Wow...kinda hard on Kirk, now aren't we?
Who said I was talking about Kirk? And here I assumed you all would know about our famous french starfleet captain.
*15 minutes into the first episode of TNG*
Picard: Lieutenant, signal this on all languages and all frequencies, we surrender.
*Officially welcoming Riker*
Picard: I would appreciate it if you could keep me from making an ass of myself with children. I'm not a family man, Riker. And yet, Starfleet has given me a ship with children aboard. I don't feel comfortable with children.
*To Q*
Picard: I know Hamlet. And what he might say with irony I say with conviction. "What a piece of work is man! How noble in reason! How infinite in faculty. In form, in moving, how express and admirable. In action, how like an angel. In apprehension, how like a god...""
Q: Surely you don't see your species like that do you?
Picard: I see us one day becoming that, Q.
*later*
Riker: I could have saved that child.
Picard: You were right not to try.
*Talking to 20th Century humans*
Picard: Mankind is no longer obsessed with the accumulation of things. We've eliminated hunger, want. The need for possessions. We've grown out of our infancy.

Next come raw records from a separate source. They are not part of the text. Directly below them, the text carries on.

(* ===== verification/Confinement.v ===== *)
(** * The sandbox theorems at concrete inputs

    A Lib of the identity [a] that is called by the identity [g]. *)
From S2P Require Import Prelude RustStr Decimal Json Crates Errors Fixtures Registry Capabilities Proxy Outbound Examples Permissions.
From S2P Require Import Sqlite ContactDb Opening.
From S2P Require Import Registry Commit Install Waz Expanded Ownership Layout Legacy Guest.

#[local] Existing Instances json_codec toy_sha2 toy_base64 toy_x509 toy_wasm toy_oas toy_urls toy_access toy_home toy_valid toy_headers.

(** ** A Lib called by a guest sends a request to the identity itself and one to
    a contact; it attaches a visitor and a hop-by-hop header to both *)
Definition guest_call : handshake := Handshake (Some (Authority "a" ["leaf"])) (Some (Authority "g" ["leaf"])).
Definition forged : extensions := Extensions (Some (Visitor "a" "owner")) None None ["x"].
Definition call (to : string) : guest_rq :=
  GuestRq "GET" (UriParts (Some "https") (Some to) (Some "/std/contact")) [("te", "trailers"); ("accept", "x")] forged
    (BodyOf [Polled 0 1 (Ok (GuestData "hi"))] (Polled 1 2 tt)).
Definition toy_answer : guest_response := GuestResponse 200 no_headers (BodyOf [] (Polled 3 4 tt)).
Definition on_record (n : string) : contact_found := if String.eqb n "b" then ContactFound "owner" else NoContact.
Definition send (o : outgoing) (rq : guest_rq) :=
  send_request id (fun _ => None) Some ".dhttp.net" (fun _ => Polled 2 3 toy_answer) on_record
    (fun _ => Polled 2 3 (Ok tt)) (fun _ => Polled 3 4 (Ok toy_answer)) o None 0 2 rq.
Lemma guest_requests_confined_witness :
  exists iv s1 s2 r1 r2, new_invocation self guest_call (Granted self id) = Ok iv /\
    send (iv_outgoing iv) (call "~") = (Some s1, r1) /\ sn_extensions s1 = Extensions None None (Some guest_call) [] /\
    send (iv_outgoing iv) (call "b") = (Some s2, r2) /\ sn_expected s2 = Some "owner".
Proof.
  destruct (new_invocation self guest_call (Granted self id)) as [iv|] eqn:Hi; [|vm_compute in Hi; discriminate].
  destruct (send (iv_outgoing iv) (call "~")) as [[s1|] r1] eqn:H1;
    [|vm_compute in Hi; injection Hi as <-; vm_compute in H1; discriminate].
  destruct (send (iv_outgoing iv) (call "b")) as [[s2|] r2] eqn:H2;
    [|vm_compute in Hi; injection Hi as <-; vm_compute in H2; discriminate].
  exists iv, s1, s2, r1, r2. split_and!; try first [reflexivity | assumption].
  - destruct (guest_requests_confined id (fun _ => None) Some ".dhttp.net" _ on_record _ _ self guest_call self id iv None 0 2 (call "~") s1 r1 Hi H1)
      as (local & a & target & canonical & _ & _ & _ & _ & Ha & _ & Ht & _ & _ & _ & _ & _ & _ & Hc).
    injection Ha as <-. vm_compute in Ht. injection Ht as <-. exact (proj2 Hc).
  - destruct (guest_requests_confined id (fun _ => None) Some ".dhttp.net" _ on_record _ _ self guest_call self id iv None 0 2 (call "b") s2 r2 Hi H2)
      as (local & a & target & canonical & _ & _ & _ & _ & Ha & _ & Ht & _ & _ & _ & _ & _ & _ & Hc).
    injection Ha as <-. vm_compute in Ht. injection Ht as <-. exact (proj2 (proj2 (proj2 Hc))).
Defined.

(** ** The owner declares a permission of [a/b] *)
Definition rq_declare : request :=
  Request (Some (Visitor "a" "owner")) (Some (Authority "a" ["leaf"])) "PUT" "/std/acl/permissions" (Some "name=b")
    (Some "application/json")
    (encode (JArr [jobj [("id", JStr "all"); ("title", JStr "All");
                         ("endpoints", JArr [jobj [("method", JStr "GET"); ("path", JStr "/b/items")]])]])).
Lemma permissions_read_back_witness :
  exists db', write_request (fun _ _ => Ok api_lib) db_b rq_declare = Ok (db', 204) /\
    json_grants (catalog db') "a/b · All" "/b/items" "GET".
Proof.
  destruct (write_request (fun _ _ => Ok api_lib) db_b rq_declare) as [[db' status]|] eqn:Hw; [|vm_compute in Hw; discriminate].
  assert (status = 204) as ->.
  { assert (match write_request (fun _ _ => Ok api_lib) db_b rq_declare with Ok (_, s) => s =? 204 | _ => false end = true) as Hs
      by (vm_compute; reflexivity).
    rewrite Hw in Hs. apply Z.eqb_eq in Hs. exact Hs. }
  exists db'. split; [reflexivity|].
  destruct (permissions_read_back _ _ _ _ Hw eq_refl) as (name & groups & r & Hq & Hg & Hp & _ & Hall).
  vm_compute in Hq. injection Hq as <-. vm_compute in Hp. injection Hp as <-.
  apply Hall. right. change (from_slice (Capabilities.rq_body rq_declare)) with (from_slice (encode (JArr [jobj [("id", JStr "all"); ("title", JStr "All");
     ("endpoints", JArr [jobj [("method", JStr "GET"); ("path", JStr "/b/items")]])]]))) in Hg.
  rewrite json_codec_roundtrip in Hg. injection Hg as <-.
  eexists _, "/b/items". split; [left|]. split_and!; [|reflexivity|reflexivity].
  eexists _, _. split_and!; [reflexivity|left|reflexivity|reflexivity].
Defined.

(** ** A directory with a file of another owner, one with two links and a
    mounted file system *)
Definition inode_of (uid : Z) (kind : inode_kind) : inode := Inode 1 uid uid 448 kind.
Definition volume : filesystem :=
  {[1 := inode_of 7 (Directory [("a", 2); ("b", 3); ("c", 4)]); 2 := inode_of 0 (Directory [("d", 5)]);
    3 := inode_of 0 (Regular 2); 4 := Inode 9 0 0 448 (Directory []); 5 := inode_of 0 (Regular 1)]}.
Definition no_errno (i : Z) : option error := None.
Lemma ranked_volume : ranked volume.
Proof.
  exists (fun i => if i =? 1 then 2%nat else if i =? 2 then 1%nat else 0%nat).
  assert (forall d, d = 1 \/ d = 2 \/ entries_of volume d = []) as Hd.
  { intros d. destruct (decide (d = 1)) as [->|H1]; [auto|]. destruct (decide (d = 2)) as [->|H2]; [auto|]. right. right.
    unfold entries_of. destruct (volume !! d) as [n|] eqn:Hn; [|reflexivity].
    apply elem_of_map_to_list in Hn. vm_compute in Hn.
    repeat (apply elem_of_cons in Hn as [Hn|Hn]; [injection Hn as ? ?; subst; try congruence; reflexivity|]).
    by apply not_elem_of_nil in Hn. }
  intros d name i n He Hi Hdir. destruct (Hd d) as [->|[->|He']]; [| |by rewrite He' in He; apply not_elem_of_nil in He].
  all: vm_compute in He; repeat (apply elem_of_cons in He as [[= -> ->]|He]; [vm_compute; lia|]); by apply not_elem_of_nil in He.
Defined.
Lemma repair_ownership_exact_witness :
  exists fuel fs', repair_identity_ownership no_errno no_errno no_errno id fuel volume 1 (7, 7) = Some (fs', Ok tt) /\
    fs' !! 5 = Some (inode_of 7 (Regular 1)) /\ fs' !! 3 = volume !! 3.
Proof.
  destruct (repair_ownership_exact no_errno no_errno no_errno id volume 1 (inode_of 7 (Directory [("a", 2); ("b", 3); ("c", 4)])) (7, 7)
    ranked_volume eq_refl) as (fuel & fs' & r & Hfuel & _ & Hr).
  assert (repair_identity_ownership no_errno no_errno no_errno id (max fuel 5) volume 1 (7, 7) = Some (fs', r)) as H5 by (apply Hfuel; lia).
  assert (r = Ok tt) as ->.
  { assert (match repair_identity_ownership no_errno no_errno no_errno id 5 volume 1 (7, 7) with Some (_, Ok _) => true | _ => false end = true) as Hb
      by (vm_compute; reflexivity).
    destruct (repair_identity_ownership no_errno no_errno no_errno id 5 volume 1 (7, 7)) as [[f x]|] eqn:Hrun; [|discriminate Hb].
    unfold repair_identity_ownership in Hrun, H5. change (volume !! 1) with (Some (inode_of 7 (Directory [("a", 2); ("b", 3); ("c", 4)]))) in Hrun, H5.
    cbn beta iota in Hrun, H5.
    rewrite (walk_more _ _ _ _ _ _ 5 (max fuel 5) _ _ _ ltac:(lia) Hrun) in H5. injection H5 as _ ->. destruct r as [[]|]; [reflexivity|discriminate Hb]. }
  exists fuel, fs'. split; [apply Hfuel; lia|]. split.
  - change (inode_of 7 (Regular 1)) with (give (7, 7) (in_mode (inode_of 0 (Regular 1))) (inode_of 0 (Regular 1))).
    apply (proj1 (Hr eq_refl 5)). exists 2, "d". split_and!; try reflexivity; [|left].
    apply (reached_entry _ _ _ 1 "a" 2 (inode_of 0 (Directory [("d", 5)]))); [constructor|left|reflexivity..].
  - apply (proj2 (Hr eq_refl 3)). intros m (d & name & _ & _ & Hm & _ & _ & Hl). vm_compute in Hm. injection Hm as <-. discriminate Hl.
Defined.

(** ** The directories of an identity *)
Definition old_identity : files := tree
  [([], RealDir); (["apps"], RealDir); (["apps"; "calendar"], PlainFile "page"); (["db"], RealDir);
   (["db"; "access.db"], PlainFile "rules"); (["db"; "notes"], RealDir); (["db"; "notes"; "data"], PlainFile "kept")].
Lemma initialize_layout_keeps_witness : exists s, moved_by LEGACY_ROOTS old_identity s
  /\ settled s /\ initialize_layout Ok s = (s, Ok tt)
  /\ s ["app"; "calendar"] = Some (PlainFile "page")
  /\ s [".volume"; "sys"; "access"; "database"] = Some (PlainFile "rules").
Proof.
  assert (Hc : prefix_closed old_identity) by (apply tree_closed; vm_compute; reflexivity).
  destruct (initialize_layout Ok old_identity) as [s r] eqn:Hs.
  assert (Hr : r = Ok tt) by (change r with (snd (s, r)); rewrite <- Hs; vm_compute; reflexivity).
  destruct (initialize_layout_keeps Ok old_identity s r Hc Hs) as [H1 H2]. destruct (H2 Hr) as [H3 H4].
  exists s. split; [exact H1|]. split; [exact H3|]. split; [exact H4|].
  assert (Hf : s = fst (initialize_layout Ok old_identity)) by (rewrite Hs; reflexivity).
  rewrite Hf. split; vm_compute; reflexivity.
Defined.
(** The data of an old version is found in the volume. *)
Lemma load_data_keeps_witness : exists s,
  data_kept (data_directory "alice.example/notes") "alice.example/notes" old_identity s
  /\ s (data_directory "alice.example/notes") = Some RealDir.
Proof.
  destruct (load_data (Ok tt) old_identity [".volume"; "notes"] "alice.example/notes") as [s r] eqn:Hs.
  assert (Hr : r = Ok tt) by (change r with (snd (s, r)); rewrite <- Hs; vm_compute; reflexivity).
  assert (Hc : prefix_closed old_identity) by (apply tree_closed; vm_compute; reflexivity).
  exists s. destruct (load_data_keeps (Ok tt) old_identity [".volume"; "notes"] "alice.example/notes" s r Hc Hs) as [H1 H2].
  split; [exact H1|]. destruct (H2 Hr) as [H3 _]. exact H3.
Defined.

(** ** A package of an older release *)
Definition old_row : row := Row "b" (Some "a") "1.0.0" (Some "t") None None None (Some 5) None false true None None None.
Definition old_db : database := Database {["b" := old_row]} ∅ ∅ ∅ [].
Lemma old_db_ok : db_ok old_db.
Proof.
  split; cbn; try (intros *; rewrite lookup_empty; discriminate).
  - intros n r [<- <-]%lookup_singleton_Some. done.
  - intros n r [<- <-]%lookup_singleton_Some. done.
  - exact (ok_acyclic _ db_ok_empty).
Qed.
Definition lib_row : row := Row "b" (Some "a") "1.0.0" None None None None (Some 1) None true false None None None.
(** An operation of an ordinary Lib where an older version recorded it. *)
Definition older_db : database :=
  Database {["b" := lib_row]} ∅ {[("b", "read") := "Read"]} {[("GET", "/std/items") := ("b", "read")]} [].
Lemma migrate_registration_places_witness : exists db', migrate_registration older_db = Ok db' /\ all_in_place db'
  /\ lib_capability_operation db' !! ("GET", "/b/items") = Some ("b", "read").
Proof.
  destruct (migrate_registration older_db) as [db'|] eqn:Hm; [|vm_compute in Hm; discriminate]. exists db'.
  assert (Hn : forall name, ordinary_lib older_db name = true -> contains_char "/" name = false).
  { intros name Ho. unfold ordinary_lib in Ho. destruct (package older_db !! name) as [r|] eqn:Hr; [|discriminate].
    change (({["b" := lib_row]} : gmap string row) !! name = Some r) in Hr.
    apply lookup_singleton_Some in Hr as [<- _]. reflexivity. }
  destruct (migrate_registration_places older_db db' Hn Hm) as (_ & _ & Hp & _).
  split; [reflexivity|]. split; [exact Hp|].
  assert (He : match migrate_registration older_db with Ok db1 => lib_capability_operation db1 !! ("GET", "/b/items") | Err _ => None end = Some ("b", "read"))
    by (vm_compute; reflexivity).
  rewrite Hm in He. exact He.
Defined.
Definition facts (size : Z) : file_facts := FileFacts 1 7 1 size 0 0 0 0.
Definition old_disk : runtime_files :=
  RuntimeFiles 1 (fun d => if String.eqb d "app/b" then Ok (1, [(Some "index.html", KindFile)]) else Err RouteNotFound)
    (fun _ => Ok (Reading (facts 4) (Ok "page") (Ok (facts 4)) (Ok (facts 4)))).
Definition hash_of (c : ascii) : string := of_bytes (replicate 64 c).
Definition moved_entry : json :=
  jobj [("name", JStr "b"); ("author", JStr "a"); ("version", JStr "1.0.0"); ("author_owner_hash", JStr (hash_of "a"));
        ("package_sha256", JStr (hash_of "b")); ("target_author", JStr "c"); ("target_owner_hash", JStr (hash_of "c"));
        ("evidence", JStr "audited");
        ("files", jobj [("app/b/index.html", jobj [("size", JInt 4); ("sha256", JStr (hex_lower (sha256 "page")))])])].
Definition moved_group : json := jobj [("packages", JArr [moved_entry])].
Lemma migrate_legacy_groups_authorized_witness : exists db', db_ok db' /\
  (exists db1, opened old_db db1 /\ others_same db1 db' /\ groups_handed old_disk 3 [moved_group] db1 db')
  /\ package db' !! "b" = Some (set_author "c" (hash_of "c") old_row).
Proof.
  destruct (migrate_legacy_groups old_disk 3 no_open_faults (JArr [moved_group]) old_db) as [db' r] eqn:Hm. exists db'.
  destruct (migrate_legacy_groups_authorized old_disk 3 no_open_faults [moved_group] old_db db' r old_db_ok Hm) as [H1 H2].
  assert (Hr : r = Ok tt) by (change r with (snd (db', r)); rewrite <- Hm; vm_compute; reflexivity). rewrite Hr in H2.
  split; [exact H1|]. split; [exact H2|].
  change db' with (fst (db', r)). rewrite <- Hm. vm_compute. reflexivity.
Defined.

(** ** The routes of an installed App *)
Definition app_change : change := Change "a/b" files_b (jobj [("has_app", JBool true)]).
Definition app_disk (static : content) : gmap string content := {[resource_path "app" "a/b" := static]}.
Lemma installed_routes_accepted_witness : exists static routes,
  expanded "app" app_change = Ok (Some static) /\ installed_routes (app_disk static) "app" "a/b" = Ok routes.
Proof.
  destruct (expanded "app" app_change) as [[static|]|] eqn:Hx; [|vm_compute in Hx; discriminate..].
  exists static. assert (Hd : app_disk static !! resource_path "app" "a/b" = Some static) by (unfold app_disk; apply lookup_singleton_eq).
  assert (Hk : "app" ∈ ["lib"; "app"]) by (right; left).
  pose proof (installed_routes_accepted waz_b files_b app_change (app_disk static) "app" static waz_b_reads eq_refl Hk Hx Hd) as Hr.
  cbn [c_id app_change] in Hr. rewrite Hr. eexists. split; [reflexivity|]. vm_compute. reflexivity.
Defined.

(** ** A contact database of the first version *)
Definition first_row : values := {["id" := Integer 1; "target_name" := Text "b"; "status" := Text "queued"]}.
Definition first_database : sqlite :=
  Sqlite {[OLD := SqlTable FIRST_COLUMNS [first_row]; "saved_contacts" := SqlTable ["name"] []]} {[OLD_INDEX := pending_target OLD]} 1.
Definition first_files : contact_files := ContactFiles (File (DbFile (0, 0) 420 1 (Some first_database))) [Absent; Absent].
Lemma contact_database_opens_witness : exists s fs, ContactDb.database true (0, 0) (5, 5) no_file_errors first_files = (fs, Ok s) /\ contact_database 5 [first_row] s.
Proof.
  assert (Hc : contact_content first_files [first_row]).
  { split; [reflexivity|]. exists first_database, 1. split; [reflexivity|]. left. split; [lia|]. split.
    - reflexivity.
    - exists (SqlTable FIRST_COLUMNS [first_row]). split; [vm_compute; reflexivity|]. split; [reflexivity|].
      change (late_columns 1) with (@nil string). rewrite app_nil_r. reflexivity.
    - intros t [x Hx]. cbn [tables first_database] in Hx. apply lookup_insert_Some in Hx as [[<- _]|[_ Hx]]; [left; reflexivity|].
      apply lookup_singleton_Some in Hx as [<- _]. right. split; reflexivity.
    - reflexivity.
    - apply (bool_decide_unpack _). vm_compute. exact I. }
  assert (Hp : Forall plain_file (companions first_files)) by (repeat constructor).
  destruct (proj1 (contact_database_opens true (0, 0) (5, 5) no_file_errors first_files [first_row] Hc Hp) eq_refl) as (s & fs & H1 & H2 & _).
  exists s, fs. split; [exact H1|exact H2].
Defined.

Again, a french captain who surrenders to the first alien he encounters, has an open distaste for children, believes we will one day be like angels and gods yet commends his crew for letting children die, and preaches marxism like it's the only way mankind can get ahead in the game. Now if you're a marxist, that's perfectly fine. I have nothing against marxism or it's beliefs. What I detest is how it's portrayed here as it depicts it like humanity should all conform to it when it should simply be a preference. Another problem? I bought season one on BluRay, and the main character is telling me that wanting to possess something is primitive and infantile.